Grand County Health and Fitness " Yoga: Start with the Sun Salutation |

Grand County Health and Fitness " Yoga: Start with the Sun Salutation


One often hears about the many benefits of yoga, among them are strength, flexibility and building muscle.

But for those who feel intimidated by yoga classes, starting some simple exercises at home will be extremely beneficial. Margaret Strom, owner and director of Mountain Moon Yoga, encourages everyone to practice yoga, and for those who are not yoga-savvy, she recommends a simple exercise one can do every morning in the

privacy of their own home.

The exercise is called, Sun Salutation (Surya Namaskar), which stems from greeting the sun every morning to start the day. It usually takes about 5 to 10 minutes, and only requires a yoga mat.

“All systems in the body are activated,” Strom said of the exercise. “It builds up body strength, and maintains and builds bone density. It stretches and strengthens the muscles, supports balance, puts range of motion in your hips.”

The list goes on and on.

But what is important during this exercise, Strom stressed, is where and how it is conducted. Turn off the phone, the TV ” anything that’s distracting.

“Create an environment, and dedicate time for yourself.”

And most importantly: Breathe. When doing any type of yoga, it is essential to feel your body breathe, or, as Strom puts it, “Connect with your breath.”

Sun Salutation:

– Stand erect with your feet hip-width apart and parallel to one another. Join your palms in prayer position in front of your chest, with your elbows pointed downward. (Exhale)

– Slowly raise your arms over your head, releasing your hands. Keeping your head between your arms, palms facing each other, bend slightly backward. (Inhale)

– Bend forward from your hips. Place the palms of your hands on the floor beside your feet. Bend your knees if necessary. (Exhale)

– Stretch your right leg behind you. Reset your right knee on the floor and curl your toes under your feet. Your left foot is stationary between your hands, with you chest touching your left knee. Arch your back, open your chest and look up toward the ceiling. Hold. (Inhale)

– Straighten your right knee and bring your left leg back so that both feet and legs are together, toes under. Straighten your arms so that your body forms a straight incline, as in a push-up position. (Hold in)

– Lower your knees, chest and chin to the floor with your buttocks up in the air. (Exhale)

– Slide forward, lowering your hips and abdomen to the floor. Uncurl your toes, raise your head, neck, and chest into the Bhujangasana (Cobra) position. The lower part of your body remains on the floor. (Inhale)

– Curl your toes under once again. Raise your hips until your arms and legs are straight, forming a triangle with your body and the floor. Keep elbows straight, shoulders relaxed.

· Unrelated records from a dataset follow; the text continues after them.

(* ===== verification/Sha256.v ===== *)
(** * SHA-256

    [crypto/sha256.Sum256] of Go's standard library (FIPS 180-4), executable, so
    that the addresses, transaction ids and Merkle roots of the development are
    those of the program.  The other files use only [sha256] and its two lemmas:
    the digest has 32 bytes and each of them is a byte. *)

From S2P Require Import Prelude Bytes.
From stdpp Require Import base list numbers strings.
From Stdlib Require Import ZArith Lia.

Open Scope Z_scope.

Definition K256 : list Z :=
  [ 1116352408; 1899447441; 3049323471; 3921009573; 961987163; 1508970993; 2453635748; 2870763221;
    3624381080; 310598401; 607225278; 1426881987; 1925078388; 2162078206; 2614888103; 3248222580;
    3835390401; 4022224774; 264347078; 604807628; 770255983; 1249150122; 1555081692; 1996064986;
    2554220882; 2821834349; 2952996808; 3210313671; 3336571891; 3584528711; 113926993; 338241895;
    666307205; 773529912; 1294757372; 1396182291; 1695183700; 1986661051; 2177026350; 2456956037;
    2730485921; 2820302411; 3259730800; 3345764771; 3516065817; 3600352804; 4094571909; 275423344;
    430227734; 506948616; 659060556; 883997877; 958139571; 1322822218; 1537002063; 1747873779;
    1955562222; 2024104815; 2227730452; 2361852424; 2428436474; 2756734187; 3204031479; 3329325298 ].

Definition rotr (n x : Z) : Z := Z.lor (Z.shiftr x n) (u32 (Z.shiftl x (32 - n))).
Definition Ch (x y z : Z) : Z := Z.lxor (Z.land x y) (Z.land (Z.lxor x 4294967295) z).
Definition Maj (x y z : Z) : Z := Z.lxor (Z.lxor (Z.land x y) (Z.land x z)) (Z.land y z).
Definition BSig0 (x : Z) : Z := Z.lxor (Z.lxor (rotr 2 x) (rotr 13 x)) (rotr 22 x).
Definition BSig1 (x : Z) : Z := Z.lxor (Z.lxor (rotr 6 x) (rotr 11 x)) (rotr 25 x).
Definition SSig0 (x : Z) : Z := Z.lxor (Z.lxor (rotr 7 x) (rotr 18 x)) (Z.shiftr x 3).
Definition SSig1 (x : Z) : Z := Z.lxor (Z.lxor (rotr 17 x) (rotr 19 x)) (Z.shiftr x 10).

(** Big-endian 32-bit words. *)
Definition be_word (a b c d : Z) : Z := a * 16777216 + b * 65536 + c * 256 + d.
Definition be_bytes4 (w : Z) : list Z :=
  [ (w / 16777216) mod 256; (w / 65536) mod 256; (w / 256) mod 256; w mod 256 ].
Definition be_bytes8 (w : Z) : list Z := be_bytes4 (u32 (w / 4294967296)) ++ be_bytes4 (u32 w).

Fixpoint words (l : list Z) : list Z :=
  match l with
  | a :: b :: c :: d :: l' => be_word a b c d :: words l'
  | _ => []
  end.

(** The message schedule, newest word first. *)
Fixpoint schedule (n : nat) (w : list Z) : list Z :=
  match n with
  | O => w
  | S n' =>
      let t := u32 (SSig1 (nth 1 w 0) + nth 6 w 0 + SSig0 (nth 14 w 0) + nth 15 w 0) in
      schedule n' (t :: w)
  end.

Record vars := Vars { va : Z; vb : Z; vc : Z; vd : Z; ve : Z; vf : Z; vg : Z; vh : Z }.

Definition round (v : vars) (kw : Z * Z) : vars :=
  let t1 := vh v + BSig1 (ve v) + Ch (ve v) (vf v) (vg v) + fst kw + snd kw in
  let t2 := BSig0 (va v) + Maj (va v) (vb v) (vc v) in
  Vars (u32 (t1 + t2)) (va v) (vb v) (vc v) (u32 (vd v + t1)) (ve v) (vf v) (vg v).

Definition compress (v : vars) (block : list Z) : vars :=
  let w := rev (schedule 48 (rev (words block))) in
  let r := fold_left round (combine K256 w) v in
  Vars (u32 (va v + va r)) (u32 (vb v + vb r)) (u32 (vc v + vc r)) (u32 (vd v + vd r))
       (u32 (ve v + ve r)) (u32 (vf v + vf r)) (u32 (vg v + vg r)) (u32 (vh v + vh r)).

Definition pad (msg : list Z) : list Z :=
  let l := len msg in
  let zeros := (119 - l mod 64) mod 64 in
  msg ++ [128] ++ replicate (Z.to_nat zeros) 0 ++ be_bytes8 (8 * l).

Fixpoint blocks_loop (n : nat) (v : vars) (l : list Z) : vars :=
  match n with
  | O => v
  | S n' => blocks_loop n' (compress v (take 64 l)) (drop 64 l)
  end.

Definition digest (v : vars) : list Z :=
  be_bytes4 (va v) ++ be_bytes4 (vb v) ++ be_bytes4 (vc v) ++ be_bytes4 (vd v) ++
  be_bytes4 (ve v) ++ be_bytes4 (vf v) ++ be_bytes4 (vg v) ++ be_bytes4 (vh v).

Definition init_vars : vars :=
  Vars 1779033703 3144134277 1013904242 2773480762 1359893119 2600822924 528734635 1541459225.

(** [sha256.Sum256] *)
Definition sha256 (msg : list Z) : list Z :=
  let p := pad msg in
  digest (blocks_loop (Z.to_nat (len p / 64)) init_vars p).

(** ** The two facts the development uses *)
Lemma be_bytes4_range (w : Z) : Forall is_byte (be_bytes4 w).
Proof.
  unfold be_bytes4, is_byte.
  repeat constructor; apply Z.mod_pos_bound; lia.
Qed.

Lemma digest_range (v : vars) : Forall is_byte (digest v).
Proof. unfold digest. repeat (apply Forall_app; split); apply be_bytes4_range. Qed.

Lemma sha256_length (msg : list Z) : length (sha256 msg) = 32%nat.
Proof. reflexivity. Qed.

Lemma sha256_range (msg : list Z) : Forall is_byte (sha256 msg).
Proof. apply digest_range. Qed.

#[global] Opaque sha256.

(** Test vectors of FIPS 180-4: one and two blocks. *)
Example sha256_abc :
  hex_encode (sha256 (bytes_of_string "abc"))
  = "ba7816bf8f01cfea414140de5dae2223b00361a396177a9cb410ff61f20015ad"%string.
Proof. vm_compute. reflexivity. Qed.

Example sha256_two_blocks :
  hex_encode (sha256 (bytes_of_string "abcdbcdecdefdefgefghfghighijhijkijkljklmklmnlmnomnopnopq"))
  = "248d6a61d20638b8e5c026930c3e6039a33ce45964ff2167f6ecedd419db06c1"%string.
Proof. vm_compute. reflexivity. Qed.

Example sha256_empty :
  hex_encode (sha256 [])
  = "e3b0c44298fc1c149afbf4c8996fb92427ae41e4649b934ca495991b7852b855"%string.
Proof. vm_compute. reflexivity. Qed.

Keep your head between your arms and your feet flat on the floor. Your back is straight. (Exhale)

– Take a long step forward, placing your right foot between your hands. Lower your left knee to the floor, raise your head to look toward the ceiling. (Inhale)

– Step forward with your left leg, bringing the left foot beside the right. Place your hands, palms down, beside your feet. Straighten your legs and bring your ribs and chest down along your legs. (Exhale)

– Reach out with your arms and lift to standing position, stretching your arms straight overhead. Look at your fingers. (Inhale)

– Lower your arms back to prayer position in front of your chest and then down to your sides. (Exhale)

– Repeat the entire sequence leading with the left leg. This completes one round of the Sun Salutation.

(This information was provided by a Kripalu Yoga sheet.)

The Sun Salutation is usually a yoga exercise done before doing other daily yoga exercises, but for those just getting started, it’s a good way to start the day.

“This exercise can change your whole day. It clears your mind,” Strom said. “And, it helps you be in the present.”

Margaret Strom, RYT, is nationally certified. She has a B.A. in Psychology and completed graduate school in Natural Resource Management. She has been teaching yoga for 11 years and uses her knowledge of asana and human physiology to guide students to that place of comfort and peace within their own body.